Fatigue related to treatment has a temporal relationship to the intervention. When associated with chemotherapy, it often peaks within a few days and declines until the next treatment cycle.[23,24] With fractionated radiation therapy, it peaks after a period of weeks. In some cases, fatigue lingers beyond the end of chemotherapy or radiation therapy.
Cancer fatigue may also be associated with major organ dysfunction and metabolic disturbances. The connection between fatigue and anemia has been well documented,[25,26] and there is some evidence that hemoglobin levels of 11 to 12 g/dL reflect an important transition point, below which fatigue is more likely to be a problem. Although the incidence of fatigue related to cardiac or pulmonary disease, renal failure, hepatic failure, hypothyroidism, adrenal insufficiency, and neuromuscular disorders has been poorly documented, it frequently develops in association with these disorders. Similarly, metabolic derangements, such as dehydration, poor nutrition, and the changes associated with systemic infection, appear to predispose a patient to fatigue.
Fatigue has also been associated with psychological conditions, particularly depression. Based on anecdotal observations, it seems likely that anxiety and stress can induce or exacerbate fatigue. In addition, a primary sleep disorder can cause excessive daytime somnolence and fatigue. To some extent, the occurrence of fatigue in patients with depressed or anxious mood may relate to concurrent insomnia.
Fatigue is a common adverse effect of the use of multiple centrally acting drugs for the treatment of cancer and other chronic illnesses. Such agents include the opioids, antidepressants, and antihypertensives.
Finally, clinical observations suggest that a variety of miscellaneous factors may be relevant etiologies. For example, immobility can rapidly lead to deconditioning, which may contribute to fatigue. Other symptoms, such as pain or dyspnea, may exacerbate fatigue through mechanisms that may be psychologically mediated or related directly to the underlying pathophysiology or to specific treatments.
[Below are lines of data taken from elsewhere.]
(* ===== verification/Server.v ===== *)
(** * Server: the API process ([cmd/api/main.go])

    The routes and the handlers [main] defines itself, and how it wires the
    components together.  What happens after the start is the subject of the file
    Process. *)

From S2P Require Import Prelude GoStrings GoErrors GoTime Json JsonFacts JsonDecode GoHttp Config Database DatabaseFacts.
From S2P Require Import RedisServer World WorldFacts RedisFacts Simulation Operations Ingestion Samples Outbox RedisStream AiTriage.
From S2P Require Import HttpApi OperationalHandlers HttpFacts EventExplain Replay ReplayFacts Worker.
Import Operations Ingestion Outbox RedisStream AiTriage HttpApi OperationalHandlers HttpFacts EventExplain Replay.

Module Server.

Definition EventStream : string := "eventrail.events".
Definition ConsumerGroup : string := "eventrail.cg".
Definition DLQStream : string := "eventrail.events.dlq".
Definition RetryZSet : string := "eventrail.events.retry".
Definition DefaultOutboxBaseBackoff : Z := 500 * Millisecond.
Definition DefaultOutboxMaxBackoff : Z := 30 * Second.

Definition version : string := "dev".
Definition commit : string := "unknown".
Definition builtAt : string := "unknown".

(** ** Routes *)

(** [path.Clean] of a rooted path: its segments, without empty ones and dots *)
Definition clean_segments (segments : list string) : list string :=
  reverse (fold_left (fun acc seg =>
    if bool_decide (seg ∈ [""; "."]) then acc
    else if String.eqb seg ".." then tl acc else seg :: acc) segments []).

Definition path_Clean (p : string) : string :=
  match clean_segments (Split p "/") with
  | [] => "/"
  | segs => String.concat "" (map (fun seg => "/" +:+ seg) segs)
  end.

(** [cleanPath] of [net/http] *)
Definition cleanPath (p : string) : string :=
  if String.eqb p "" then "/" else
  let p := if String.prefix "/" p then p else "/" +:+ p in
  let np := path_Clean p in
  if HasSuffix p "/" && negb (String.eqb np "/") then np +:+ "/" else np.

(** [pathUnescape] of [net/http]: a part that cannot be decoded is left as it is. *)
Definition pathUnescape (s : string) : string :=
  match path_unescape (chars s) with Some l => String.string_of_list_ascii l | None => s end.

(** A pattern and an escaped path are compared part by part, the parts of the path
    decoded; a pattern that ends in a slash matches the paths below it. *)
Definition pattern_matches (pattern path : string) : bool :=
  let parts := map pathUnescape (Split path "/") in
  let wanted := Split pattern "/" in
  if HasSuffix pattern "/"
  then bool_decide (length wanted <= length parts)%nat &&
       bool_decide (take (length wanted - 1) parts = take (length wanted - 1) wanted)
  else bool_decide (parts = wanted).

(** The text of a URL, and the page [http.Redirect] writes for a GET *)
Class UrlText := { url_text : string -> string -> string; redirect_page : string -> string }.

Section Mux.
Context {SC : Strconv} {PG : Postgres} {R : Type} {UT : UrlText}.

Definition Redirect (url : string) (code : Z) (r : Request) (w : ResponseWriter) : ResponseWriter :=
  let get := String.eqb (Method r) "GET" in
  let plain := bool_decide (rw_header w !! "Content-Type" = None) in
  let w := SetHeader "Location" url w in
  let w := if plain && (get || String.eqb (Method r) "HEAD")
           then SetHeader "Content-Type" "text/html; charset=utf-8" w else w in
  let w := WriteHeader code w in
  if plain && get then Write (redirect_page url) w else w.

(** [http.ServeMux] (of Go 1.22, which [go.mod] asks for): no two patterns of the
    program match the same path, and for every pattern that ends in a slash the one
    without is there too.  The target [*] is refused. *)
Definition ServeMux (routes : list (string * HttpApi.Handler (R:=R))) : HttpApi.Handler (R:=R) := fun r w =>
  if String.eqb (Path r) "*" then gret (WriteHeader 400 (SetHeader "Connection" "close" w)) else
  let escapedPath := EscapedPath r in
  let path := cleanPath escapedPath in
  if negb (String.eqb (Method r) "CONNECT") && negb (String.eqb path escapedPath)
  then gret (Redirect (url_text path (RawQuery r)) 301 r w) else
  match filter (fun ph => pattern_matches ph.1 escapedPath = true) routes with
  | (_, handler) :: _ => handler r w
  | [] => gret (Error "404 page not found" 404 w)
  end.
End Mux.

(** ** GET /events/<id> *)

Record Event := mkEvent {
  ge_ID : string; ge_EventType : string; ge_Source : string; ge_Payload : string; ge_CreatedAt : Z;
}.

(** [None] when the payload is not JSON or the time cannot be printed *)
Definition event_json {LZ : LocalZone} (e : Event) : option json :=
  payload ← raw_json (ge_Payload e);
  created ← json_time (ge_CreatedAt e);
  Some (JObj [("id", JStr (ge_ID e)); ("event_type", JStr (ge_EventType e)); ("source", JStr (ge_Source e));
              ("payload", payload); ("created_at", created)]).

Section Handlers.
Context {SC : Strconv} {LZ : LocalZone} {PG : Postgres} {R : Type} `{RedisCmds R}.
Abbreviation M := (M (R:=R)).
Abbreviation Handler := (HttpApi.Handler (R:=R)).

Definition getEvent : Handler := fun r w =>
  if negb (String.eqb (Method r) "GET") then gret (WriteHeader 405 (SetHeader "Allow" "GET" w)) else
  let id := TrimPrefix (Path r) "/events/" in
  if String.eqb id "" then gret (Error "event id required" 400 w) else
  let! row := catch (pool_query (fun _ db =>
                res_bind (cast_uuid id) (fun u => Ok (pair u <$> events db !! u)))) in
  gret (match row with
        | Ok None => WriteHeader 404 w
        | Err _ => Error "failed to fetch event" 500 w
        | Ok (Some (u, e)) =>
            Encode (event_json (mkEvent u (ev_event_type e) (ev_source e) (ev_payload e) (ev_created_at e * 1000)))
              (SetHeader "Content-Type" "application/json" w)
        end).

(** [/events/]: the path decides who answers. *)
Definition eventsHandler (eventExplainHandler eventStatusHandler : Handler) : Handler := fun r w =>
  if HasSuffix (TrimRightByte "/" (Path r)) "/explain" then eventExplainHandler r w else
  if HasSuffix (TrimRightByte "/" (Path r)) "/status" then eventStatusHandler r w else
  getEvent r w.

(** ** POST /consumer-groups/set-cursor *)

Record SetGroupCursorRequest := mkSetGroupCursorRequest { sg_Group : string; sg_StartID : string }.

Definition setGroupCursorRequest_of (v : json) (_ : list ascii) : option SetGroupCursorRequest :=
  m ← members v;
  group ← string_field "" "group" m;
  startID ← string_field "" "start_id" m;
  Some (mkSetGroupCursorRequest group startID).

Definition setCursor : Handler := fun r w =>
  if negb (String.eqb (Method r) "POST") then gret (WriteHeader 405 w) else
  match DecodeJSONRequest setGroupCursorRequest_of r with
  | Err err => gret (if IsRequestBodyTooLarge err then Error "request body too large" 413 w
                     else Error "invalid JSON body" 400 w)
  | Ok req =>
      let group := TrimSpace (sg_Group req) in
      let group := if String.eqb group "" then ConsumerGroup else group in
      let startID := TrimSpace (sg_StartID req) in
      if String.eqb startID "" then gret (Error "start_id is required" 400 w) else
      let! res := catch (XGroupSetID EventStream group startID) in
      gret (match res with
            | Err _ => Error "failed to set group cursor" 500 w
            | Ok _ => WriteHeader 204 w
            end)
  end.

(** ** The whole server *)

Context {NC : NetClients} {MR : MapRange} {UT : UrlText} `{!AIService R}.

Definition operationsStore : option Store := Some (mkStore (Some ThePool)).

(** [pgPool.Ping], [redisClient.Ping] *)
Definition ping : M unit := external (gret tt).

Definition routes (aiTriageClient : AITriageClient) : list (string * Handler) :=
  let readinessHandler := NewReadinessHandler (Some ping) (Some ping) in
  let dlqHandler := NewDLQHandler operationsStore (Some (XAdd EventStream)) (Some (Triage aiTriageClient)) in
  [("/health/live", NewLivenessHandler);
   ("/health/ready", readinessHandler);
   ("/health", readinessHandler);
   ("/version", NewVersionHandler "eventrail-api" version commit builtAt);
   ("/dlq", dlqHandler);
   ("/dlq/", dlqHandler);
   ("/metrics/summary", NewMetricsSummaryHandler operationsStore);
   ("/events", NewCreateEventHandler PersistEventWithOutbox);
   ("/events/", eventsHandler (NewEventExplainHandler (storeReader operationsStore) (Some (Explain aiTriageClient)))
                  (NewEventStatusHandler operationsStore));
   ("/replay", newReplayHandler pool_events (XAdd EventStream));
   ("/consumer-groups/set-cursor", setCursor)].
Pathogenesis of Cancer-Related Fatigue
The pathogenesis of fatigue is unknown and is probably multifactorial. The diversity of potential etiologies and associated factors, as well as the complex phenomenology of this entity, suggest that fatigue represents a "final common pathway" to which many mechanisms may potentially contribute.[2,29-31] The most studied mechanisms associated with cancer fatigue involve cytokines, such as tumor necrosis factor, interferon, and interleukin. These compounds may play a role in the asthenia-cachexia of AIDS and cancer patients. Further research is needed to elucidate the mechanisms by which these cytokines produce fatigue.
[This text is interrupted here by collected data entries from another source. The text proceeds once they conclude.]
Definition act (l : label) (p : Proc) (w : W) : option (option Proc * W) :=
  let stays (p' : Proc) := (Some p', w) in
  match l with
  | Accept id r =>
      when (pr_accepting p && bool_decide (pr_requests p !! id = None) && bool_decide (pr_answers p !! id = None))
        (stays (with_requests (<[id := r]> (pr_requests p)) (pr_answers p) p))
  | Handle id =>
      r ← pr_requests p !! id;
      let '(answer, w') := app_handler (pr_app p) r new_writer w in
      Some (Some (with_requests (delete id (pr_requests p)) (<[id := answer]> (pr_answers p)) p), w')
  | OutboxRound cancel =>
      _ ← when (bool_decide (pr_outbox p = Looping)) tt;
      round p cancel (fun c => run_round c (app_runner (pr_app p)))
        (fun go p' => with_loops (if go.1 then Looping else Stopped) (pr_stream p') (pr_pump p') (pr_delivery p') p') w
  | StreamRound cancel =>
      _ ← when (bool_decide (pr_stream p = Looping)) tt;
      round p cancel (fun c => stream_round c (app_worker (pr_app p)))
        (fun go p' => with_loops (pr_outbox p') (if go : bool then Looping else Stopped) (pr_pump p') (pr_delivery p') p') w
  | PumpStart =>
      when (bool_decide (pr_pump p = Starting))
        (stays (with_loops (pr_outbox p) (pr_stream p) (Ticking (w_now w + pump_period)) (pr_delivery p) p))
  | PumpRound cancel choice =>
      match pr_pump p with
      | Ticking next =>
          round p cancel (fun c => pump_round c (fun _ => choice) next (app_worker (pr_app p)))
            (fun tick p' => with_loops (pr_outbox p') (pr_stream p')
                              (match tick with Some next' => Ticking next' | None => PumpStopped end) (pr_delivery p') p') w
      | _ => None
      end
  | WorkerReturns =>
      when (bool_decide (pr_delivery p = Looping) && worker_done p)
        (stays (with_loops (pr_outbox p) (pr_stream p) (pr_pump p) Stopped p))
  | Signal =>
      when (bool_decide (pr_main p = Selecting))
        (stays (with_accepting false (with_main (ShuttingDown (w_now w + shutdownTimeout)) p)))
  | ListenFails =>
      when (bool_decide (pr_main p = Selecting)) (stays (with_forced (with_main Cancelling p)))
  | ShutdownReturns =>
      match pr_main p with
      | ShuttingDown deadline =>
          if bool_decide (pr_requests p = ∅) then Some (stays (with_main Cancelling p))
          else when (deadline <=? w_now w) (stays (with_forced (with_main Cancelling p)))
      | _ => None
      end
  | CancelApp => when (bool_decide (pr_main p = Cancelling)) (stays (cancel_app p))
  | WaitReturns =>
      when (bool_decide (pr_main p = Waiting) && workers_done p)
        (stays (with_main (Returning defers_of_main) p))
  | RunDeferred =>
      match pr_main p with
      | Returning (_ :: rest) => Some (stays (with_main (Returning rest) p))
      | _ => None
      end
  end.

(** ** Processes that share the servers *)

Record State := mkState { procs : gmap nat Proc; world : W }.

(** [admitted] restricts the requests that are made. *)
Inductive step (newPool : string -> res error unit) (applyMigrations : M unit) (admitted : Request -> Prop)
    (st : State) : State -> Prop :=
| step_environment locked now env http :
    w_now (world st) <= now ->
    step newPool applyMigrations admitted st
      (mkState (procs st) (mkWorld (w_db (world st)) None locked (w_uuid (world st)) (w_redis (world st)) now env http
                             (w_sent (world st))))
| step_boot i env app w' :
    procs st !! i = None -> Server.Server.start newPool applyMigrations env (world st) = (Ok app, w') ->
    step newPool applyMigrations admitted st (mkState (<[i := launched app]> (procs st)) w')
| step_boot_fails env e w' :
    Server.Server.start newPool applyMigrations env (world st) = (Err e, w') ->
    step newPool applyMigrations admitted st (mkState (procs st) w')
| step_act i p l p' w' :
    procs st !! i = Some p -> (forall id r, l = Accept id r -> admitted r) -> act l p (world st) = Some (p', w') ->
    step newPool applyMigrations admitted st
      (mkState (match p' with Some p' => <[i := p']> (procs st) | None => delete i (procs st) end) w')
| step_gone i : step newPool applyMigrations admitted st (mkState (delete i (procs st)) (world st)).

Inductive reachable newPool applyMigrations admitted (st0 : State) : State -> Prop :=
| reach_start : reachable newPool applyMigrations admitted st0 st0
| reach_step st st' :
    reachable newPool applyMigrations admitted st0 st -> step newPool applyMigrations admitted st st' ->
    reachable newPool applyMigrations admitted st0 st'.

(** A schedule, executed: [None] when one of its moves is not possible. *)
Inductive move :=
| Boot (i : nat) (env : Config.Env)
| Act (i : nat) (l : label)
| Kill (i : nat).

Definition make newPool applyMigrations (m : move) (st : State) : option State :=
  match m with
  | Boot i env =>
      match procs st !! i, Server.Server.start newPool applyMigrations env (world st) with
      | None, (Ok app, w') => Some (mkState (<[i := launched app]> (procs st)) w')
      | _, _ => None
      end
  | Act i l =>
      p ← procs st !! i;
      '(p', w') ← act l p (world st);
      Some (mkState (match p' with Some p' => <[i := p']> (procs st) | None => delete i (procs st) end) w')
  | Kill i => Some (mkState (delete i (procs st)) (world st))
  end.

Fixpoint schedule newPool applyMigrations (ms : list move) (st : State) : option State :=
  match ms with
  | [] => Some st
  | m :: rest => st' ← make newPool applyMigrations m st; schedule newPool applyMigrations rest st'
  end.

Definition admits (admitted : Request -> Prop) (m : move) : Prop :=
  match m with Act _ (Accept _ r) => admitted r | _ => True end.

Lemma make_step newPool applyMigrations admitted m st st' :
  admits admitted m -> make newPool applyMigrations m st = Some st' -> step newPool applyMigrations admitted st st'.
Proof.
  destruct m as [i env|i l|i]; simpl; intros Hadm.
  - destruct (procs st !! i) eqn:Ei; [done|]. destruct (Server.Server.start _ _ _ _) as [[app|e] w'] eqn:Es; [|done].
    intros [= <-]. by eapply step_boot.
  - destruct (procs st !! i) as [p|] eqn:Ei; [|done]. simpl. destruct (act l p (world st)) as [[p' w']|] eqn:Ea; [|done].
    simpl. intros [= <-]. eapply step_act; [done| |done]. by intros id r ->.
  - intros [= <-]. constructor.
Qed.

Lemma schedule_reachable newPool applyMigrations admitted ms : forall st0 st st',
  reachable newPool applyMigrations admitted st0 st -> Forall (admits admitted) ms ->
  schedule newPool applyMigrations ms st = Some st' -> reachable newPool applyMigrations admitted st0 st'.
Proof.
  induction ms as [|m ms IH]; intros st0 st st' Hr Hall; simpl; [by intros [= <-]|].
  apply Forall_cons in Hall as [Hm Hall]. destruct (make _ _ m st) as [st1|] eqn:E; [|done]. simpl.
  apply IH; [|done]. eapply reach_step; [exact Hr|by eapply make_step].
Qed.
End Process.

(** ** A loop goes on until it is told to stop *)

Section Loops.
Context {SC : Strconv} {NC : NetClients} {PG : Postgres} {R : Type} `{RedisCmds R}.
Implicit Types w : World R.

(** A computation whose result, if it has one, satisfies [P] *)
Definition gives {A} (P : A -> Prop) (m : M (R:=R) A) : Prop := forall w a w', m w = (Ok a, w') -> P a.

Lemma gives_ret {A} (P : A -> Prop) a : P a -> gives P (gret a).
Proof. intros Ha w b w' [= <- _]. done. Qed.

Lemma gives_err {A} (P : A -> Prop) e : gives P (gerr e).
Proof. by intros w b w'. Qed.

Lemma gives_bind {A B} (Q : A -> Prop) (P : B -> Prop) (m : M (R:=R) A) (k : A -> M (R:=R) B) :
  gives Q m -> (forall a, Q a -> gives P (k a)) -> gives P (gbind m k).
Proof.
  intros Hm Hk w b w'. unfold gbind. destruct (m w) as [[a|e] w1] eqn:E; [|done]. apply Hk. by eapply Hm.
Qed.

Lemma gives_any {A} (m : M (R:=R) A) : gives (fun _ => True) m.
Proof. done. Qed.

Lemma gives_ctx_done : gives (fun stop => stop = false) (ctx_done (R:=R) None).
Proof. intros w b w' [= <- _]. done. Qed.

Lemma gives_wait d : gives (fun go => go = true) (waitForContext (R:=R) None d).
Proof. intros w b w' [= <- _]. done. Qed.

Lemma run_round_goes_on (r : Runner R) : gives (fun go => go.1 = true) (run_round None r).
Proof.
  unfold run_round. apply (gives_bind _ _ _ _ gives_ctx_done). intros ? ->.
  apply (gives_bind _ _ _ _ (gives_any _)). intros outcome _.
  apply (gives_bind _ _ _ _ gives_ctx_done). intros ? ->.
  assert (Hw : forall es, gives (fun go : bool * list error => go.1 = true)
                 (gbind (waitForContext None (pollInterval r)) (fun go => gret (go, es)))).
  { intros es. apply (gives_bind _ _ _ _ (gives_wait _)). intros ? ->. by apply gives_ret. }
  repeat case_match; auto using gives_err; by apply gives_ret.
Qed.

Lemma process_all_goes_on (wk : Worker_ R) ms : gives (fun go => go = true) (process_all None wk ms).
Proof.
  induction ms as [|m ms IH]; [by apply gives_ret|]. cbn [process_all].
  apply (gives_bind _ _ _ _ gives_ctx_done). intros ? ->. by apply (gives_bind _ _ _ _ (gives_any _)).
Qed.

Lemma stream_round_goes_on (wk : Worker_ R) : gives (fun go => go = true) (stream_round None wk).
Proof.
  unfold stream_round. cbv zeta. apply (gives_bind _ _ _ _ gives_ctx_done). intros ? ->.
  apply (gives_bind _ _ _ _ (gives_any _)). intros reclaimed _.
  apply (gives_bind _ _ _ _ gives_ctx_done). intros ? ->. rewrite andb_false_r.
  apply (gives_bind _ _ _ _ (process_all_goes_on _ _)). intros ? ->. simpl.
  apply (gives_bind _ _ _ _ (gives_any _)). intros [[|m ms]|e] _; [apply gives_wait|apply process_all_goes_on|].
  apply (gives_bind _ _ _ _ gives_ctx_done). intros ? ->. apply gives_wait.
Qed.

Lemma pump_all_goes_on (wk : Worker_ R) ms : gives (fun go => go = true) (pump_all None wk ms).
Proof.
  induction ms as [|m ms IH]; [by apply gives_ret|]. cbn [pump_all].
  apply (gives_bind _ _ _ _ gives_ctx_done). intros ? ->. by apply (gives_bind _ _ _ _ (gives_any _)).
Qed.

Lemma pump_round_goes_on (wk : Worker_ R) choice next : gives (fun tick => is_Some tick) (pump_round None choice next wk).
Proof.
  unfold pump_round. apply (gives_bind (fun tick => is_Some tick)); [by intros w a w' [= <- _]|]. intros _ [next' ->].
  apply (gives_bind (fun go => go = true)); [|intros ? ->; by apply gives_ret].
  unfold pump_tick. apply (gives_bind _ _ _ _ (gives_any _)). intros now _.
  apply (gives_bind _ _ _ _ (gives_any _)).
  assert (Hstop : gives (fun go => go = true) (let! stop := ctx_done (R:=R) None in gret (negb stop))).
  { apply (gives_bind _ _ _ _ gives_ctx_done). intros ? ->. by apply gives_ret. }
  intros [[|m ms]|e] _; [exact Hstop|apply pump_all_goes_on|exact Hstop].
Qed.

(** ** and stops at once when it is *)

Lemma ctx_done_now w : ctx_done (Some (w_now w)) w = (Ok true, w).
Proof. unfold ctx_done. by rewrite Z.leb_refl. Qed.

Lemma run_round_stops (r : Runner R) w : run_round (Some (w_now w)) r w = (Ok (false, []), w).
Proof. unfold run_round, gbind. by rewrite ctx_done_now. Qed.

Lemma stream_round_stops (wk : Worker_ R) w : stream_round (Some (w_now w)) wk w = (Ok false, w).
Proof. unfold stream_round, gbind. cbv zeta. by rewrite ctx_done_now. Qed.

Lemma pump_round_stops (wk : Worker_ R) choice next w :
  exists w', pump_round (Some (w_now w)) choice next wk w = (Ok None, w').
Proof.
  unfold pump_round, pump_wait, gbind. destruct (_ || _); [|by eexists].
  destruct (pump_tick_returns (Some (w_now w)) wk (with_clock (Z.max (w_now w) next) (w_env w) w)) as (b & w' & -> & Hb).
  exists w'. by rewrite (Hb (w_now w)) by (simpl; lia || done).
Qed.

(** [pump_round] is a turn of [retryPump]. *)
Lemma retryPump_rounds fuel c choice next (wk : Worker_ R) w :
  retryPump (S fuel) c choice next wk w =
  gbind (pump_round c choice next wk)
    (fun tick => match tick with None => gret true | Some next' => retryPump fuel c choice next' wk end) w.
Proof.
  cbn [retryPump]. unfold pump_round, gbind. destruct (pump_wait c choice next w) as [[[next'|]|e] w1]; [|done..].
  by destruct (pump_tick c wk w1) as [[[]|e] w2].
Qed.
End Loops.

(** ** The order of a shutdown *)

Section Shutdown.
Context {SC : Strconv} {LZ : LocalZone} {PG : Postgres} {R : Type} `{RedisCmds R}.
Context {NC : NetClients} {MR : MapRange} {UT : UrlText} `{!AIService R}.
Implicit Types (p : Proc (R:=R)) (w : World R).

Definition all_stopped p : Prop :=
  pr_outbox p = Stopped /\ pr_stream p = Stopped /\ pr_pump p = PumpStopped /\ pr_delivery p = Stopped.

(** [main] has called [cancelApp] in its [select]. *)
Definition past_cancel (m : main_pc) : bool := match m with Waiting | Returning _ => true | _ => false end.

Record coherent p : Prop := {
  co_cancelled : pr_cancelled p = past_cancel (pr_main p);
  co_loops : pr_outbox p = Stopped \/ pr_stream p = Stopped \/ pr_pump p = PumpStopped -> pr_cancelled p = true;
  co_delivery : pr_delivery p = Stopped -> pr_stream p = Stopped /\ pr_pump p = PumpStopped;
  co_returning : forall l, pr_main p = Returning l -> all_stopped p /\ l `suffix_of` defers_of_main;
  co_open : pr_forced p = false -> pr_accepting p = bool_decide (pr_main p = Selecting);
  co_clean : pr_forced p = false -> pr_cancelled p = true \/ pr_main p = Cancelling -> pr_requests p = ∅;
}.

Lemma launched_coherent app : coherent (launched app).
Proof. split; simpl; try done; intros; by destruct_or?. Qed.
Some fatigue may be caused by abnormalities in energy metabolism related to increased need, decreased substrate, or abnormal production of substances that may impair muscle functioning. Direct neuromuscular dysfunction may be responsible for fatigue associated with neurologic diseases or deconditioning. Fatigue associated with sleep disorders and depression suggests that dysfunction of the neurobiological substrates of arousal and mood, respectively, may be pathogenic in some cases.